People with TAF1 syndrome present early in life with hypotonia, facial dysmorphia, and developmental delay that evolves into intellectual disability and/or autism spectrum disorder.

Dr. Lyon and his research team previously described a new neurodevelopmental syndrome, TAF1/MRXS33 intellectual disability syndrome, which is caused by pathogenic variants involving the X-linked gene TAF1. In the earlier study, the group identified 11 families from around the world with the syndrome.

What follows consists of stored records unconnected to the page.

Lemma inv_consistent b s : rec_inv b s -> consistent ops other s.
Proof.
  intros [(L & D & Hinv & HL & HD) _]. pose proof (inv_list _ _ _ _ _ _ Hinv) as El.
  pose proof Hinv as [[Hst _ Hcn Ho _ _ _ _ Hby _] _ _]. change (ns_rtb (ld_ns (rc_ld s))) with (ld_rtb (rc_ld s)) in *.
  split; rewrite ?El; try done.
  - by eapply sent_descending.
  - by exists L, D.
  - intros p. destruct Hst as [_ [Hrep _] _ _ Hlv]. split.
    + intros Hp. destruct (Hlv p Hp) as [_ Hin]. cbn in Hin. by rewrite app_nil_r in Hin.
    + intros Hp. apply list_elem_of_fmap in Hp as (y & -> & Hy). apply list_elem_of_lookup_1 in Hy as [i Hi].
      destruct (Forall2_lookup_l _ _ _ _ _ Hrep Hi) as (e & _ & _ & Hp). by eexists.
  - by eapply free_ok.
Qed.

Lemma reach_spent s0 hist s : reachable cc ops mss other s0 hist s -> 0 <= evs_cost mss hist.
Proof.
  induction 1 as [|hist s ev rv s' _ IH Hok _ _]; [done|]. rewrite evs_cost_snoc. pose proof (ev_cost_nonneg _ _ _ Hok). lia.
Qed.

Lemma reach_inv hi s0 hist s b :
  rec_start mss inv cinv other hi s0 -> reachable cc ops mss other s0 hist s -> hi + evs_cost mss hist + b <= CC_LIMIT -> 0 <= b -> rec_inv b s.
Proof.
  intros Hs Hr Hb Hb0. pose proof (reach_spent _ _ _ Hr). pose proof (start_plain _ _ Hs) as Hp. apply (rec_start_inv hi (b + evs_cost mss hist)) in Hs; [|lia..].
  by destruct (reachable_inv _ _ _ b Hp Hr Hs Hb0).
Qed.

(** C28. The bookkeeping of the packets of a space, in every state that a
    sequence of events leads to: every event that can happen returns, so that
    no assertion of loss detection and of its callers fails, those of the
    reclaiming after a Retry packet included (the packets it finds are not
    lost because no ACK frame and no loss time came before it).  What is done
    to the frames of a packet is behind [AppLaws]: it returns, with success
    or not.  The list of packets is in descending order of the packet
    numbers; the lost packets are a suffix of it; the counters of packets
    that elicit an ACK, can be sent again or elicit a probe are the numbers of
    such packets that are not lost, the counters of lost packets are those of
    the lost ones; the bytes in flight of the space are the sum of the
    lengths of the packets that are not lost and that were sent on the
    current path, and those of the connection are the sum of this space and
    the others; every entry is reachable from the list, and
    [ngtcp2_rtb_free] releases all of them. *)
Theorem recovery_never_fails hi hist s0 s ev :
  rec_start mss inv cinv other hi s0 -> reachable cc ops mss other s0 hist s ->
  ev_ok mss other hist ev s -> hi + evs_cost mss hist + ev_cost mss ev <= CC_LIMIT ->
  consistent ops other s /\ exists rv s', rec_step cc ops ev s = Ok (rv, s') /\ (0 <= rv -> consistent ops other s').
Proof.
  intros Hs Hr Hok Hb. pose proof (ev_cost_nonneg _ _ _ Hok) as Hc.
  pose proof (reach_inv hi s0 hist s (0 + ev_cost mss ev) Hs Hr ltac:(lia) ltac:(lia)) as Hinv.
  split; [by eapply inv_consistent|].
  destruct (rec_step_ok 0 hist ev s Hinv ltac:(done) (reach_ready _ _ _ _ (start_plain _ _ Hs) Hr Hok)) as (rv & s' & -> & Hi).
  do 2 eexists. split; [reflexivity|]. intros H0. by eapply inv_consistent, Hi.
Qed.

Lemma thres_range (rtb : ngtcp2_rtb F) c k : compute_pkt_thres rtb c = Ok k -> 3 <= k <= 256.
Proof. unfold compute_pkt_thres, div64. destruct (_ =? 0); [done|]. intros [= <-]. unfold NGTCP2_PKT_THRESHOLD. lia. Qed.

Lemma delay_range c : NGTCP2_GRANULARITY <= compute_pkt_loss_delay c.
Proof. unfold compute_pkt_loss_delay. lia. Qed.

In this recent study, sponsored by OPWDD, the researchers identified an additional 27 families with the syndrome by using a 'genotype first approach', which clusters families based on mutations in the same gene, followed by detailed clinical analysis of those families. The study integrates results from many disciplines and presents a novel phenotypic clustering in which the phenotypes, or observable physical characteristics, of affected individuals were classified by using 51 standardized clinical descriptions, referred to as Human Phenotype Ontology (HPO) terms. Phenotypes associated with TAF1 variants show considerable clinical variability, but prominent among the previously unreported effects were brain morphological abnormalities, seizures, hearing loss, and heart malformations. These findings broaden the phenotypic spectrum of TAF1/MRXS33 intellectual disability syndrome and the range of TAF1 molecular defects in humans.

The findings highlight the research challenges in determining the pathogenicity of inherited missense variants, particularly of genes mapping to chromosome X.